Jenner was equally revered and reviled for his controversial procedure. He was given awards by the British government but had to endure ridicule such as comics of Jenner turning people into cows through the procedure. Despite the naysayers, vaccination slowly gained favor over variolation and became the standard inoculation in the world within decades. In the 1960s the World Health Organization campaigned to eradicate the disease and followed outbreaks around with world with vaccination programs. By 1977, the world was free of the deadliest disease known to man.

In hindsight, the principle of vaccination is simple: when a person is exposed to molecules that are foreign to the body, called non-self, it will orchestrate an immune response, and it will also develop the ability to quickly respond to a subsequent encounter because of immunological memory. This is a function of the adaptive immune system. Therefore, someone can protect herself by being exposed to an immunogen in a controlled way.

Until the 1880s vaccine/vaccination referred only to the smallpox treatment, but Louis Pasteur developed immunization methods for chicken cholera and anthrax in animals and for human rabies, and suggested that the terms vaccine/vaccination should be extended to cover the new procedures, despite lacking the bovine connection.

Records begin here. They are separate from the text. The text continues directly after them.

(* ===== verification/Heartbeat.v ===== *)
(** * The ICMP monitor's heartbeat (include/icmp.hpp, src/util.cpp)

    [IcmpMonitor::thread_proc] lives on its own timer: it starts one, waits for
    [CI_TIMER_DONE] on its event queue, pings its managers and starts the timer
    again.  This file composes the timer thread (TimerEvents), the monitor's
    event queue (Event) and its loop (IcmpLink) with any other users of the timer
    and of the queue, and shows when the beat goes on. *)

From S2P Require Import Prelude Text Sync ThreadLife Event Timer TimerEvents IcmpLink.
Import QThread QThreadFacts.

Section heartbeat.
(** The monitor as a thread object, its callbacks, its managers and
    [interval_]. *)
Context (o : nat) (nt al : bool) (keys : list str) (interval : Z).

(** The timer, the event threads, and what is left of the monitor's round; [[]]
    when it is at the head of its loop. *)
Record hb : Type := HB {
  hb_timer : timer;
  hb_threads : gmap nat qthread;
  hb_todo : list maction;
}.

(** The loop has been entered: [start_timer(interval_)] comes first. *)
Definition hb_init (ths : gmap nat qthread) : hb := HB GlobalTimer_new ths [ATimer interval].

(** [IcmpMonitor::start_timer] and [stop_timer]: the free functions with [this]. *)
Definition monitor_start_timer (msec which : Z) (now : timeval) (t : timer) : bool * timer :=
  start_timer o msec (u8 which) now t.
Definition monitor_stop_timer (which : Z) (t : timer) : outcome (bool * timer) :=
  stop_timer o (u8 which) t.

(** The next statement of the round; the pings do not touch this state. *)
Definition hb_act (now : timeval) (s : hb) : option hb :=
  match hb_todo s with
  | [] => None
  | ATimer msec :: todo =>
      Some (HB (monitor_start_timer msec 0 now (hb_timer s)).2 (hb_threads s) todo)
  | _ :: todo => Some (HB (hb_timer s) (hb_threads s) todo)
  end.

(** The head of the loop: [remove], and the round its result asks for. *)
Definition hb_round (s : hb) : option hb :=
  match hb_todo s, hb_threads s !! o with
  | [], Some q =>
      '(r, q') ← remove q;
      acts ← monitor_round nt al keys interval r;
      Some (HB (hb_timer s) (<[o := q']> (hb_threads s)) acts)
  | _, _ => None
  end.

(** Steps of the timer thread and of the monitor. *)
Inductive hown : hb -> hb -> Prop :=
| h_scan now s t ths :
    scan now (hb_timer s) (hb_threads s) = Ok (t, ths) -> hown s (HB t ths (hb_todo s))
| h_act now s s' : hb_act now s = Some s' -> hown s s'
| h_round s s' : hb_round s = Some s' -> hown s s'.

(** All steps: others post events, and start and stop timers other than the
    monitor's. *)
Inductive hstep : hb -> hb -> Prop :=
| h_own s s' : hown s s' -> hstep s s'
| h_post o' q e s :
    hb_threads s !! o' = Some q ->
    hstep s (HB (hb_timer s) (<[o' := (add e q).2]> (hb_threads s)) (hb_todo s))
| h_start o' msec w now s :
    (o', w) <> (o, 0%Z) -> is_Some (hb_threads s !! o') -> in_s32 msec -> (0 <= w < 256)%Z ->
    hstep s (HB (start_timer o' msec w now (hb_timer s)).2 (hb_threads s) (hb_todo s))
| h_stop o' w b t s :
    (o', w) <> (o, 0%Z) -> stop_timer o' w (hb_timer s) = Ok (b, t) ->
    hstep s (HB t (hb_threads s) (hb_todo s)).

(** [~IcmpMonitor] after its worker has been joined: the callbacks are cleared,
    the queue goes with the object, the timer list is not touched. *)
Definition monitor_dtor (s : hb) : outcome hb :=
  match hb_threads s !! o with
  | None => Ub UseAfterFree
  | Some q => '(_, _) ← stop_begin q; Ok (HB (hb_timer s) (delete o (hb_threads s)) [])
  end.

(** The round that pings every manager. *)
Definition ping_round : list maction :=
  (if nt then [ANotify] else []) ++ (if al then [AAlive] else []) ++ map ASend keys ++ [ATimer interval].

(** ** Invariants *)
Definition hinv (s : hb) : Prop :=
  in_s32 interval /\ (exists q, hb_threads s !! o = Some q /\
     Queue.q_closed (qt_queue q) = false /\ (0 < max q)%Z) /\
  map_Forall (fun _ => qt_ok) (hb_threads s) /\
  (forall msec, ATimer msec ∈ hb_todo s -> msec = interval) /\
  exists l, rep (hb_timer s) l /\ Forall spec_ok l /\
    Forall (fun x => is_Some (hb_threads s !! obj x)) l.

(** The monitor's timer is pending, its event is queued, or it is about to start
    the timer. *)
Definition pending (s : hb) : Prop := is_Some (tm (timer_map_ (hb_timer s)) o 0).
Definition queued (s : hb) : Prop := exists q e, hb_threads s !! o = Some q /\
  e ∈ items q /\ usType (h e) = CI_TIMER_DONE.
Definition arming (s : hb) : Prop := exists msec, ATimer msec ∈ hb_todo s.
Definition beats (s : hb) : Prop := pending s \/ queued s \/ arming s.

Definition full (s : hb) : Prop := exists q, hb_threads s !! o = Some q /\ room q = 0%nat.

Lemma rep_pending t l w : rep t l -> is_Some (tm (timer_map_ t) o w) <-> Exists (same_key o w) l.
Proof. intros (L & Hrep & _ & <-). by apply tm_exists. Qed.

Lemma start_pending o' msec w now t l : rep t l -> (0 <= w < 256)%Z ->
  Exists (same_key o' w) (tspec (TStart o' msec w now) l).2.
Proof.
  intros Hr Hw. cbn [tspec]. case_bool_decide; [done|]. cbn [snd]. apply Exists_app. right. by left.
Qed.

(** [remove] on an open queue. *)
Lemma remove_open q : Queue.q_closed (qt_queue q) = false -> qt_ok q ->
  match items q with
  | [] => remove q = None
  | e :: rest => exists q', remove q = Some (Some e, q') /\ items q' = rest /\ qt_ok q' /\
      Queue.q_closed (qt_queue q') = false /\ max q' = max q
  end.
Proof.
  destruct q as [th [its m sc cl]]. unfold qt_ok, items, max, remove, Queue.get, Queue.ready. cbn.
  intros -> Hok. destruct its as [|e rest]; cbn; [done|]. eexists. split; [reflexivity|]. cbn in *.
  split_and!; [done|lia|lia|done|done].
Qed.

Lemma ping_round_timer msec : ATimer msec ∈ ping_round <-> msec = interval.
Proof.
  unfold ping_round. rewrite !elem_of_app. split.
  - intros [H|[H|[H|H]]].
    + destruct nt; set_solver.
    + destruct al; set_solver.
    + by apply list_elem_of_fmap in H as (k & Hk & _).
    + apply list_elem_of_singleton in H. by simplify_eq.
  - intros ->. set_solver.
Qed.

Lemma monitor_round_acts e acts : monitor_round nt al keys interval (Some e) = Some acts ->
  acts = if (usType (h e) =? CI_TIMER_DONE)%Z then ping_round else [].
Proof. unfold monitor_round, ping_round. destruct (_ =? _)%Z; by intros [= <-]. Qed.

(** The invariant after a change of the timer list only. *)
Lemma hinv_timer s t l todo : hinv s -> rep t l ->
  (forall x, x ∈ l -> spec_ok x /\ is_Some (hb_threads s !! obj x)) ->
  (forall msec, ATimer msec ∈ todo -> msec = interval) -> hinv (HB t (hb_threads s) todo).
Proof.
  intros (Hi & Hq & Hok & _ & _) Hr Hl Ht. split_and!; try done. exists l. split_and!; [done|..];
    apply Forall_forall; intros x Hx; by apply Hl.
Qed.

Lemma hinv_list s : hinv s -> exists l, rep (hb_timer s) l /\
  (forall x, x ∈ l -> spec_ok x /\ is_Some (hb_threads s !! obj x)).
Proof.
  intros (_ & _ & _ & _ & l & Hr & Hs & Ho). exists l. split; [done|]. intros x Hx.
  by rewrite Forall_forall in Hs, Ho; split; [apply Hs|apply Ho].
Qed.

(** What a scan does to a state with the invariant. *)
Lemma hinv_scan s : hinv s -> exists l, rep (hb_timer s) l /\ forall now, exists t ths,
  scan now (hb_timer s) (hb_threads s) = Ok (t, ths) /\ rep t (filter (fun x => ~ due now x) l) /\
  posted now l (hb_threads s) ths /\ hinv (HB t ths (hb_todo s)).
Proof.
  intros (Hi & (q & Hq & Hc & Hm) & Hok & Ht & l & Hr & Hs & Ho).
  exists l. split; [done|]. intros now.
  destruct (scan_spec now (hb_timer s) l (hb_threads s) Hr Hs Hok) as (t & ths & He & Hr' & Hp).
  { eapply Forall_impl; [exact Ho|]. by intros x ? _. }
  exists t, ths. unfold hinv. cbn [hb_timer hb_threads hb_todo]. split_and!; try done.
  - pose proof (Hp o) as Hpo. rewrite Hq in Hpo. destruct Hpo as (q' & es & Hq' & _ & Haf).
    exists q'. split_and!; [done| |].
    + by rewrite (af_closed _ _ _ Haf).
    + by rewrite (af_max _ _ _ Haf).
  - by eapply posted_ok.
  - exists (filter (fun x => ~ due now x) l). split_and!; [done|by apply Forall_filter_sub|].
    apply Forall_filter_sub. eapply Forall_impl; [exact Ho|]. intros x. by apply (posted_alive now l).
Qed.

The twentieth century saw the field explode with activity. Vaccines were developed for rabies, typhoid, diphtheria, influenza, polio, rubella, and many more diseases, all showing varying levels of success. In general, the concept of vaccination was extremely effective in reducing incidence of any given disease. It is estimated that the modern vaccination has saved over 10 million lives worldwide since 1960 (excluding lives saved by the smallpox vaccine). Vaccines for devastating diseases like malaria and HIV have been elusive for researchers, but the industry has still made its indelible mark on communicable disease and saved millions of lives and unquantifiable suffering in the process.